It works! I think this is really amazing.

Let's simplify the A and B values:

```
>>> values[A].subs(phi, values[phi]).simplify()
√5
──
5
>>> values[B].subs(phi, values[phi]).simplify()
-√5
────
5
```

These can be also written as $\frac{1}{\sqrt 5}$ and $-\frac{1}{\sqrt 5}$ because $5 = (\sqrt 5\ )^2$, but sympy likes to put square roots to top for some reason. Anyway, with this we can write a much cleaner formula:

$$\begin{align}F_n &= A \varphi^n + B (1-\varphi)^n \\ &= \frac{1}{\sqrt 5} \varphi^n - \frac{1}{\sqrt 5} (1-\varphi)^n \\ &= \frac{\varphi^n - (1-\varphi)^n}{\sqrt 5} \\ &= \frac{\left(\frac{1 + \sqrt 5}{2}\right)^n - \left(\frac{1 - \sqrt 5}{2}\right)^n}{\sqrt 5}\end{align}$$There it is! If you like code obfuscation, you can replace the constants with hard-coded floats:

```
>>> from math import sqrt
>>> (1 + sqrt(5))/2
1.618033988749895
>>> (1 - sqrt(5))/2
-0.6180339887498949
>>> sqrt(5)
2.23606797749979
>>> def lelfib(n): return (1.618033988749895**n - (-0.6180339887498949)**n)/2.23606797749979
...
>>> lelfib(1)
1.0
>>> lelfib(2)
1.0
>>> lelfib(3)
2.0
>>> lelfib(4)
3.0000000000000004
>>> lelfib(5)
5.000000000000001
>>> lelfib(6)
8.000000000000002
>>> lelfib(7)
13.000000000000002
>>> lelfib(8)
21.000000000000004
```

The formula is correct as we'll see in a moment. Floats are not meant to be mathematically precise, so the little precision problems are not a surprise.

## The Proof¶

Now we have a nice formula, but we haven't actually proved that it works yet. We just plugged in some values and we got nice results. It's time to prove that this sequence...

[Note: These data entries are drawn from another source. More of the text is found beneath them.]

Lemma collect_node_spec kind e n : forall pre, Forall (fun s => s <> EmptyString) pre ->
  e ∈ collect_node kind (join_dots pre) n <-> exists p, entry_for kind pre n p e.
Proof.
  induction n as [n IH] using tj_node_rect_children. intros pre Hpre.
  assert (Hsplit : (exists p, entry_for kind pre n p e) <->
    entry_for kind pre n [] e \/ exists i p, entry_for kind pre n (i :: p) e).
  { split; [intros [[|i p] H]; eauto|intros [H|(i & p & H)]; eauto]. }
  rewrite Hsplit. pose proof (in_children kind pre n e IH) as Hch. rewrite ids_on_path_nil in Hch.
  assert (Hself : entry_for kind pre n [] e <->
    exists id, (if bool_decide (tn_keyword n = kind) then nonempty_id n else None) = Some id /\
      e = mkId (join_dots (pre ++ [id])) (default EmptyString (tn_name n))).
  { unfold entry_for, identified. cbn [node_at]. rewrite ids_on_path_nil. split.
    - intros (m & [= <-] & [Hk [id Hid]] & ->). rewrite bool_decide_eq_true_2 by done. rewrite Hid. eauto.
    - intros (id & Hid & ->). exists n. rewrite Hid. case_bool_decide; [|done]. eauto 6. }
  rewrite Hself. destruct n as [kw tid name r sr sd ed hs he deps cs]. cbn [collect_node tn_children tn_name] in *.
  destruct (if bool_decide _ then _ else _) as [id|] eqn:E.
  - assert (Hid : id <> EmptyString).
    { case_bool_decide; [|done]. by apply (nonempty_id_ne _ _ E). }
    rewrite <- Hch by (apply Forall_app; by repeat constructor).
    rewrite elem_of_cons, (join_dots_snoc pre id Hpre).
    match goal with |- ?a \/ ?b <-> ?c \/ ?b => enough (a <-> c) as -> by done end.
    split; [intros ->; eexists; split; [reflexivity|]|intros (? & [= <-] & ->)]; by rewrite join_dots_snoc.
  - rewrite app_nil_r in Hch. rewrite Hch by done. split; [by right|intros [(? & ? & _)|?]; [done|done]].
Qed.

Lemma collect_ids_spec kind root e : tn_id root = None ->
  e ∈ collect_ids kind EmptyString (tn_children root) <->
  exists p, entry_for kind [] root p e.
Proof.
  intros Hr. assert (Hnil : ids_on_path kind root [] = []).
  { rewrite ids_on_path_nil. unfold nonempty_id. rewrite Hr. by case_bool_decide. }
  pose proof (in_children kind [] root e) as Hch. rewrite Hnil in Hch. cbn [app join_dots] in Hch.
  unfold collect_ids. rewrite Hch; [|by apply Forall_forall; intros; apply collect_node_spec|done].
  split; [intros (i & p & H); eauto|intros [[|i p] H]; [|eauto]].
  destruct H as (m & [= <-] & [_ [id Hid]] & _). unfold nonempty_id in Hid. by rewrite Hr in Hid.
Qed.
Lemma document_symbols_roundtrip_witness :
  let s := TjNode KW_TASK (Some "a"%string) (Some (lit "say ~hi~"))
             (mkRange (mkPos 0 0) (mkPos 2 1)) (mkRange (mkPos 0 5) (mkPos 0 6)) 0 0 false false [] [] in
  Forall positions_ok [s] /\
  read_json (length (build_document_symbols_json [s])) (build_document_symbols_json [s])
    = Some (Json_arr [symbol_json s], []).
Proof.
  intros s. assert (Hs : Forall positions_ok [s]) by (repeat constructor; by vm_compute).
  split; [done|]. apply (document_symbols_roundtrip [s] Hs).
Defined.

(** ** Workspace symbols *)

Definition symbol_name (n : tj_node) : string := default EmptyString (tn_name n).

Lemma matches_spec query name : matches query name = true <->
  exists l r, tolower <$> str name = l ++ (tolower <$> str query) ++ r.
Proof.
  unfold matches. rewrite orb_true_iff, bool_decide_eq_true, strcasestr_spec.
  split; [|by right]. intros [->|?]; [|done]. by exists [], (tolower <$> str name).
Qed.

(** A match strictly below [n]. *)
Definition found_below (query uri : string) (n : tj_node) (w : WorkspaceSymbol) : Prop :=
  exists p i parent m, node_at n p = Some parent /\ tn_children parent !! i = Some m /\
    matches query (symbol_name m) = true /\
    w = emit_workspace_symbol m (symbol_name m) uri (Some (symbol_name parent)).

Lemma collect_symbol_spec query uri w n : forall container,
  w ∈ collect_symbol query uri container n <->
  (matches query (symbol_name n) = true /\ w = emit_workspace_symbol n (symbol_name n) uri container) \/
  found_below query uri n w.
Proof.
  induction n as [n IH] using tj_node_rect_children. intros container.
  assert (Heq : collect_symbol query uri container n =
    (if matches query (symbol_name n) then [emit_workspace_symbol n (symbol_name n) uri container] else [])
      ++ flat_map (collect_symbol query uri (Some (symbol_name n))) (tn_children n)) by (by destruct n).
  rewrite Heq, elem_of_app, (list_elem_of_In (flat_map _ _) w), in_flat_map. clear Heq.
  assert (Hself : w ∈ (if matches query (symbol_name n)
      then [emit_workspace_symbol n (symbol_name n) uri container] else []) <->
    matches query (symbol_name n) = true /\ w = emit_workspace_symbol n (symbol_name n) uri container).
  { destruct (matches query (symbol_name n)); [rewrite list_elem_of_singleton|rewrite elem_of_nil]; naive_solver. }
  rewrite Hself. match goal with |- ?a \/ ?b <-> ?a \/ ?c => enough (b <-> c) as -> by done end.
  rewrite Forall_lookup in IH. split.
  - intros (c & Hc & Hw). apply list_elem_of_In in Hc, Hw. apply list_elem_of_lookup in Hc as [i Hi].
    apply (IH i c Hi) in Hw as [[Hm ->]|(p & j & parent & m & Hp & Hj & Hm & ->)].
    + by exists [], i, n, c.
    + exists (i :: p), j, parent, m. split_and!; [cbn; by rewrite Hi|done..].
  - intros (p & j & parent & m & Hp & Hj & Hm & ->).
    assert (Hc : exists i c, tn_children n !! i = Some c /\ emit_workspace_symbol m (symbol_name m) uri
      (Some (symbol_name parent)) ∈ collect_symbol query uri (Some (symbol_name n)) c).
    { destruct p as [|i p]; cbn in Hp.
      - injection Hp as ->. exists j, m. split; [done|]. apply (IH j m Hj). by left.
      - destruct (tn_children n !! i) as [c|] eqn:Hi; [|done]. exists i, c. split; [done|].
        apply (IH i c Hi). right. by exists p, j, parent, m. }
    destruct Hc as (i & c & Hi & Hin). exists c. split; [|by apply list_elem_of_In].
    apply list_elem_of_In. by eapply list_elem_of_lookup_2.
Qed.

$$\begin{align}F_n = \frac{\varphi^n - (1-\varphi)^n}{\sqrt 5}, \quad n = 1,2,3,...\end{align}$$...satisfies our original definition of the Fibonacci sequence:

$$\begin{align}\left\{\begin{array}{lcl} F_1 = 1 \\ F_2 = 1 \\ F_n = F_{n-1} + F_{n-2}, \quad n = 3,4,5,... \\ \end{array}\right.\end{align}$$## Handy thing: $(a-b)^2=a^2-2ab+b^2$

Proof using $(a-b)c=ac-bc$:

$$\begin{align}& \ (a-b)^2 \\ =&\ (a-b)(a-b) \\ =&\ a(a-b)-b(a-b) \\ =&\ (aa-ab)-(ba-bb) \\ =&\ aa-ba-ab+bb \\ =&\ aa-(ab+ab)+bb \\ =&\ a^2-2ab+b^2\end{align}$$In this case we need to plug in $a=1$ and $b=\varphi$.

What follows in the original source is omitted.